There are a few divisibility tests that you can use to guess correctly whether a number is divisible by a given number or not. You have read them in the lower classes, here we will recap them again.

Number | Test |

2 | If the units place is even, the number is divisible by 2 e.g. 102, 10, 8, 98. |

3 or 9 | If the sum of the digits of a number is divisible by 3 or 9, then and only then the number is divisible by 3 or 9. For example, 99, 492, 336 etc. |

4 | If the number formed by the last two digits of a given number is divisible by 4, then the number is divisible by 4. For example 7612, 9820, 5428, 3036 etc. |

5 | If the number has 5 or 0 in the units place, it is divisible by 5. |

6 | A number that is divisible by both 2 and 3 is divisible by 6. |

### Other Tests

The divisibility tests for 8, 9 and 10 are rather simple. If the last three digits of a given number are divisible by 8, then the number is divisible by 8. For example 7040, 87640 etc. are divisible by 8. Also, any number that has 0 in its units place is divisible by 10, otherwise not. The rule for 7 is a bit complicated and it is advised to use the division rather than the divisibility test. They both take the same time. These are some methods that could save you a few minutes in the exam hall. As we discussed in the earlier articles, you could also memorize the squares and cubes of a few numbers. These tricks will save you a lot of time in the exam hall. However, even if the exam is such that an onscreen calculator is provided to the student, it will take you multiple iterations to ascertain the divisibility of a certain quantity, Hence, it is better to memorize the above details.

## Odd Numbers

Let us begin with a straightforward set of numbers. In the following numbers, pick the odd one out:

- 63
- 17
- 13
- 23

Answer: 17 is a “famous” prime number. A prime number is a number that can be only divided by 1 and itself in a way that leaves no remainder. So that is your cue. Check if there are more primes. Well, of course, there are, 23 and 13 are also prime numbers. What about 63? It is divisible by 7 and 9 and so on and thus is a non-prime. Hence the odd number in the above question is A) 63.

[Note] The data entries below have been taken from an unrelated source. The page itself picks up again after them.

(** X18: no success, no completion.  When the DONE file of a finished
    task is missing or its status is not [success], [finish_task] can only
    mark the task blocked: the records of the queue are as they were but
    for a record of the task, whose status is [blocked]; and the only git
    commands it runs that change the repository are those of the docs
    commit, so nothing is merged and no worktree is removed. *)
Theorem finish_task_without_success :
  forall (task_id : string) (l0 : Loop) (w w' : World Ext) (r : res Loop)
         (ts : list dict),
    done_status_at w run_root task_id <> "success" ->
    queue_is w ts ->
    fin_task task_id l0 w = (r, w') ->
    (exists ts',
        queue_is w' ts'
        /\ Forall2 (touched py_repr (retagged py_repr [task_id] ["blocked"])) ts ts')
    /\ git_grows (docs_commit_command ("docs: finish " ++ task_id ++ " (blocked)"))
                 w w'.
Proof.
  intros task_id l0 w w' r ts Hst [q [Hw Hq]] H.
  assert (Hsame : w' = w ->
    (exists ts',
        queue_is w' ts'
        /\ Forall2 (touched py_repr (retagged py_repr [task_id] ["blocked"])) ts ts')
    /\ git_grows (docs_commit_command ("docs: finish " ++ task_id ++ " (blocked)"))
                 w w').
  { intros ->. split.
    - exists ts. split; [now exists q | apply touched_refl].
    - exists []. rewrite app_nil_r. split; [reflexivity | constructor]. }
  unfold finish_task in H.
  assert (Hpoll :
    (match Dict.get task_id (running l0) with
     | Some proc => bind (proc_poll poll proc) (fun _ => ret tt)
     | None => ret tt
     end) w = (Ok tt, w)).
  { destruct (Dict.get task_id (running l0)); reflexivity. }
  rewrite (step_ok _ _ _ _ _ Hpoll) in H.
  assert (Hex : path_exists (Path.join (Path.join run_root task_id)
                                       (task_id ++ ".done")) w
                = (Ok (match Dict.get (Path.str (Path.join (Path.join run_root task_id)
                                                           (task_id ++ ".done")))
                                      (w_fs w) with
                       | Some _ => true
                       | None => false
                       end), w)) by reflexivity.
  rewrite (step_ok _ _ _ _ _ Hex) in H. clear Hex Hpoll.
  unfold done_status_at in Hst.
  destruct (Dict.get (Path.str (Path.join (Path.join run_root task_id)
                                          (task_id ++ ".done"))) (w_fs w))
    as [[text|]|] eqn:Hd.
  - assert (Hin : bind (read_text (Path.join (Path.join run_root task_id)
                                              (task_id ++ ".done")))
                        (fun text => ret (parse_done text)) w
                   = (Ok (parse_done text), w)).
    { unfold read_text, node_at, bind, gets, ret. now rewrite Hd. }
    rewrite (step_ok _ _ _ _ _ Hin) in H. clear Hin.
    unfold done_status in Hst. revert Hst H. generalize (parse_done text).
    intros done_info Hst H. finish_rest.
  - assert (Hin : bind (read_text (Path.join (Path.join run_root task_id)
                                              (task_id ++ ".done")))
                        (fun text => ret (parse_done text)) w
                   = (Raise (OSError "IsADirectoryError"), w)).
    { unfold read_text, node_at, bind, gets, raise. now rewrite Hd. }
    unfold bind at 1 in H. rewrite Hin in H. injection H as <- <-.
    now apply Hsame.
  - assert (Hin : @ret Ext (list (string * string)) [] w = (Ok [], w))
      by reflexivity.
    rewrite (step_ok _ _ _ _ _ Hin) in H. clear Hin.
    assert (Hst' : PyStr.lower (PyStr.strip
                      match Dict.get "status" (@nil (string * string)) with
                      | Some s => s
                      | None => EmptyString
                      end) <> "success") by (simpl; discriminate).
    clear Hst. revert Hst' H. generalize (@nil (string * string)).
    intros done_info Hst H. finish_rest.
Qed.

End Unsuccessful.

(** ** The required commands of a kickoff prompt *)

Lemma extract_commands_named (lines : list string) :
  forall in_section,
    forallb (fun c => negb (String.eqb c EmptyString))
            (extract_commands in_section lines) = true.
Proof.
  induction lines as [|raw rest IH]; intros in_section; simpl; [reflexivity|].
  destruct in_section; simpl; [|apply IH].
  destruct (ends_commands (PyStr.strip raw)); [reflexivity|].
  destruct (bullet_item (PyStr.strip raw)) as [g|]; [|apply IH].
  destruct (String.eqb (unquote (PyStr.strip g)) EmptyString) eqn:He; simpl;
    [apply IH|]. rewrite He. simpl. apply IH.
Qed.

Lemma extract_commands_no_heading (lines : list string) :
  forallb (fun l => negb (is_commands_heading (PyStr.strip l))) lines = true ->
  extract_commands false lines = [].
Proof.
  induction lines as [|raw rest IH]; simpl; [reflexivity|].
  intros H. apply andb_true_iff in H. destruct H as [Hh Hr].
  apply negb_true_iff in Hh. rewrite Hh. now apply IH.
Qed.

(** X19: the section of the required commands.  The commands
    [_extract_required_commands] returns are never empty; a prompt without
    the heading "## Commands (required)" (or "Commands (required)", in any
    case of the letters) gives none; and inside the section the first line
    that starts another "## " heading ends the list, whatever follows. *)
Theorem extract_required_commands_section :
  forall (text : string),
    forallb (fun c => negb (String.eqb c EmptyString))
            (_extract_required_commands text) = true
    /\ (forallb (fun l => negb (is_commands_heading (PyStr.strip l)))
                (PyStr.splitlines text) = true ->
        _extract_required_commands text = [])
    /\ forall (pre post : list string) (h : string),
         ends_commands (PyStr.strip h) = true ->
         extract_commands true (pre ++ h :: post) = extract_commands true pre.
Proof.
  intros text. split; [apply extract_commands_named|].
  split; [apply extract_commands_no_heading|].
  intros pre post h Hh. induction pre as [|raw rest IH]; simpl.
  - now rewrite Hh.
  - destruct (ends_commands (PyStr.strip raw)); [reflexivity|].
    destruct (bullet_item (PyStr.strip raw)) as [g|]; [|exact IH].
    destruct (negb (String.eqb (unquote (PyStr.strip g)) EmptyString));
      [now rewrite IH | exact IH].
Qed.

(** ** The start of [main] *)

Section Start.

Variable py_repr : json -> string.
Variable py_int_of_str : string -> option Z.
Variable re_compile : string -> option (string -> bool).
Variable Ext : Type.
Variable utc_now : Ext -> string.
Variable now_minute : Ext -> string.
Variable git : World Ext -> list string -> Z * string.
Variable poll : Ext -> nat -> option Z.
Variable env : World Ext -> list (string * fnode) * Ext.

Local Abbreviation main_here :=
  (main py_repr py_int_of_str re_compile utc_now now_minute git poll env).

(** X20: no spawn script, no run.  Outside a dry run, when the run root
    can be made and [scripts/spawn_worker.py] is not in the repository,
    [main] prints "Missing spawn script: <path>" on the standard error and
    returns 2; it has read no queue and run no command, and the run root is
    the only thing it has made. *)
Theorem main_missing_spawn_script :
  forall (fuel : nat) (args : Args) (w w1 : World Ext),
    let repo_root := Path.resolve (Path.parse (arg_repo_root args)) in
    let run_root := Path.resolve (Path.join repo_root (arg_run_root args)) in
    let spawn_script :=
      Path.resolve (Path.join (Path.join repo_root "scripts") "spawn_worker.py") in
    arg_dry_run args = false ->
    mkdir run_root w = (Ok tt, w1) ->
    Dict.get (Path.str spawn_script) (w_fs w1) = None ->
    main_here fuel args w
    = (Ok (Some 2%Z),
       with_err (w_err w1 ++ [("Missing spawn script: " ++ Path.str spawn_script)%string])
                w1).
Proof.
  intros fuel args w w1 repo_root run_root spawn_script Hdry Hmk Hnone.
  unfold main. cbv zeta. rewrite Hdry. cbn [negb].
  fold repo_root. fold run_root. fold spawn_script.
  unfold bind at 1. unfold bind at 1. rewrite Hmk.
  unfold bind at 1. unfold path_exists at 1, node_at, bind, gets, ret.
  rewrite Hnone. reflexivity.
Qed.

End Start.

(** ** The DONE file *)

Lemma fold_done_get (lines : list string) :
  forall (info : list (string * string)) (k : string),
    Dict.get k
      (fold_left
         (fun info line =>
            if PyStr.contains "=" line then
              let (k, v) := PyStr.split_once "=" line in
              Dict.set (PyStr.strip k) (PyStr.strip v) info
            else info)
         lines info)
    = match Dict.get k
              (rev (map (fun line =>
                           let (k, v) := PyStr.split_once "=" line in
                           (PyStr.strip k, PyStr.strip v))
                        (filter (PyStr.contains "=") lines))) with
      | Some v => Some v
      | None => Dict.get k info
      end.
Proof.
  induction lines as [|line lines IH]; intros info k; simpl; [reflexivity|].
  rewrite IH. destruct (PyStr.contains "=" line); [|reflexivity].
  simpl. rewrite dict_get_app.
  destruct (Dict.get k (rev _)) as [v|]; [reflexivity|].
  destruct (PyStr.split_once "=" line) as [k0 v0].
  rewrite dict_get_set. unfold Dict.get.
  destruct (String.eqb k (PyStr.strip k0)); reflexivity.
Qed.

(** X21: in a DONE file the last assignment wins.  The value
    [parse_done] gives a key is the one of the last line [key=value] that
    has the key, keys and values being taken without the whitespace around
    them; lines without [=] do not count, and a key no line has is
    absent. *)
Theorem parse_done_last_wins :
  forall (text k : string),
    Dict.get k (parse_done text) = Dict.get k (rev (done_entries text)).
Proof.
  intros text k. unfold parse_done, done_entries. rewrite fold_done_get.
  now destruct (Dict.get k (rev _)).
Qed.

(** ** Admission and the running map *)

Section Passes.

Variable py_repr : json -> string.
Variable py_int_of_str : string -> option Z.
Variable Ext : Type.
Variable utc_now : Ext -> string.
Variable now_minute : Ext -> string.
Variable git : World Ext -> list string -> Z * string.
Variable poll : Ext -> nat -> option Z.
Variable env : World Ext -> list (string * fnode) * Ext.
Variable args : Args.
Variable repo_root run_root spawn_script : Path.t.
Variable base_branch : string.
Variable only_ids : list string.
Variable id_re : option (string -> bool).
Variable track_paths : list Path.t.

Local Abbreviation admit_here :=
  (admission py_repr utc_now now_minute git env args repo_root run_root
             spawn_script base_branch track_paths).
Local Abbreviation reached :=
  (reachable py_repr py_int_of_str utc_now now_minute git poll env args repo_root
             run_root spawn_script base_branch only_ids id_re track_paths).

Lemma admission_follows_plan (runnable : list Task) :
  arg_dry_run args = false ->
  forall (a a' : Pass) (planned : list Task) (w w' : World Ext),
    Dict.keys (running (ad_loop a)) = map id planned ->
    NoDup (map id planned ++ map id runnable) ->
    admit_here runnable a w = (Ok a', w') ->
    Dict.keys (running (ad_loop a'))
    = map id (plan args runnable (ad_active a) planned).
Proof.
  intros Hdry.
  induction runnable as [|t rest IH]; intros a a' planned w w' Hk Hnd H; simpl in H.
  - injection H as <- <-. exact Hk.
  - assert (Hnd' : NoDup (map id planned ++ map id rest))
      by (simpl in Hnd; now apply NoDup_remove_1 in Hnd).
    assert (Hnew : Dict.has (id t) (running (ad_loop a)) = false).
    { destruct (Dict.has (id t) (running (ad_loop a))) eqn:Hh; [|reflexivity].
      apply dict_has_In in Hh. rewrite Hk in Hh.
      simpl in Hnd. apply NoDup_remove_2 in Hnd. exfalso. apply Hnd.
      apply in_or_app. now left. }
    assert (Hlen : List.length (running (ad_loop a)) = List.length planned).
    { rewrite <- (length_map fst), <- (length_map id planned).
      unfold Dict.keys in Hk. now rewrite Hk. }
    rewrite Hnew, Hlen in H. simpl plan.
    destruct (arg_max_workers args <=? Z.of_nat (List.length planned))%Z.
    { injection H as <- <-. exact Hk. }
    destruct ((0 <? arg_per_workstream args)%Z
              && PyStr.mem (workstream_id t) (ad_active a)).
    { now apply (IH a a' planned w w'). }
    apply bind_inv in H. destruct H as [[e [_ He]] | [a1 [w1 [Hsp Hrest]]]];
      [discriminate|].
    pose proof (spawn_task_pass py_repr _ utc_now now_minute git env args repo_root
                  run_root spawn_script base_branch track_paths t a Hdry w a1) as Hp.
    rewrite Hsp in Hp. destruct (Hp eq_refl) as [[proc Hrun] Hact].
    rewrite <- Hact. apply (IH a1 a' (planned ++ [t]) w1 w'); [| |exact Hrest].
    + rewrite Hrun, (dict_set_absent _ _ _ _ Hnew), dict_keys_app, map_app, Hk.
      reflexivity.
    + rewrite map_app. simpl. rewrite <- app_assoc. exact Hnd.
Qed.

(** X22: the dry run shows what a pass would take.  When no worker is
    running and the ids of the ready tasks are distinct, the tasks a pass
    of the admission loop that returns has put in the running map are those
    the loop of the dry run plans from the same ready tasks and active
    workstreams, in the same order. *)
Theorem dry_run_predicts_admission :
  forall (runnable : list Task) (a a' : Pass) (w w' : World Ext),
    arg_dry_run args = false ->
    running (ad_loop a) = [] ->
    NoDup (map id runnable) ->
    admit_here runnable a w = (Ok a', w') ->
    Dict.keys (running (ad_loop a'))
    = map id (plan args runnable (ad_active a) []).
Proof.
  intros runnable a a' w w' Hdry Hrun Hnd H.
  apply (admission_follows_plan runnable Hdry a a' [] w w'); try assumption.
  now rewrite Hrun.
Qed.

Let us see another example. Pick the odd number out of the following group of numbers:

- 1728
- 4448
- 6904
- 2022

Answer: Check the above table for the divisibility test of 4. You shall easily see that as 1728 has 28 as the last two digits, it is divisible by 4. Similarly, others including 4448 and 6904 are divisible by 4. Now the last number 2022 is not divisible by 4 and hence is the odd one out.

The questions based on divisibility test do often fair in many exams, For example, consider the following question:

Select the one which is different from the other three alternatives. [SSC Graduate Level Exam 2014]

- 222
- 10
- 68
- 125

Answer: As you can see every number except the last one is divisible by 2. Hence the odd one out, here would be D) 125.

## Odd Number Pairs

Sometimes you are given a pair of numbers and are asked to find out the odd pair instead of a group of numbers. Let us see such an example below:

Question: Select the one which is different from the other three alternatives. [SSC Graduate Level Exam 2014]

- 41 – 72
- 12 – 30
- 51 – 42
- 11 – 20

Answer: So what is going on here? Consider 12 -30. The sum of the digits of 12 is 3 and 3 divides 30 which is the second term. Now take 51 – 42. The sum of the digits of the first term is 6 which divides 42. Similarly, in 11 – 20, the sum of the digits in the first number is 2 which divides 2o. However, in the first term 41 – 72 this rule is not followed. Hence the odd term here is ) 41 – 72.

## Practice Questions

Q 1: Select the one which is different from the other three alternatives. [SSC Graduate Level Exam 2014]

- 76
- 64
- 38
- 95

Answer: B) 64.

Q 2: Select the one which is different from the other three alternatives. [SSC Graduate Level Exam 2014]

- 114, 57
- 38, 144
- 95, 152
- 76, 133

Ans: B) 38, 144

Q 3: Select the one which is different from the other three alternatives. [SSC Graduate Level Exam 2013]

- 234, 342
- 354, 543
- 543, 453
- 243, 432

Ans: C) 543, 453 [Hint: Check symmetry]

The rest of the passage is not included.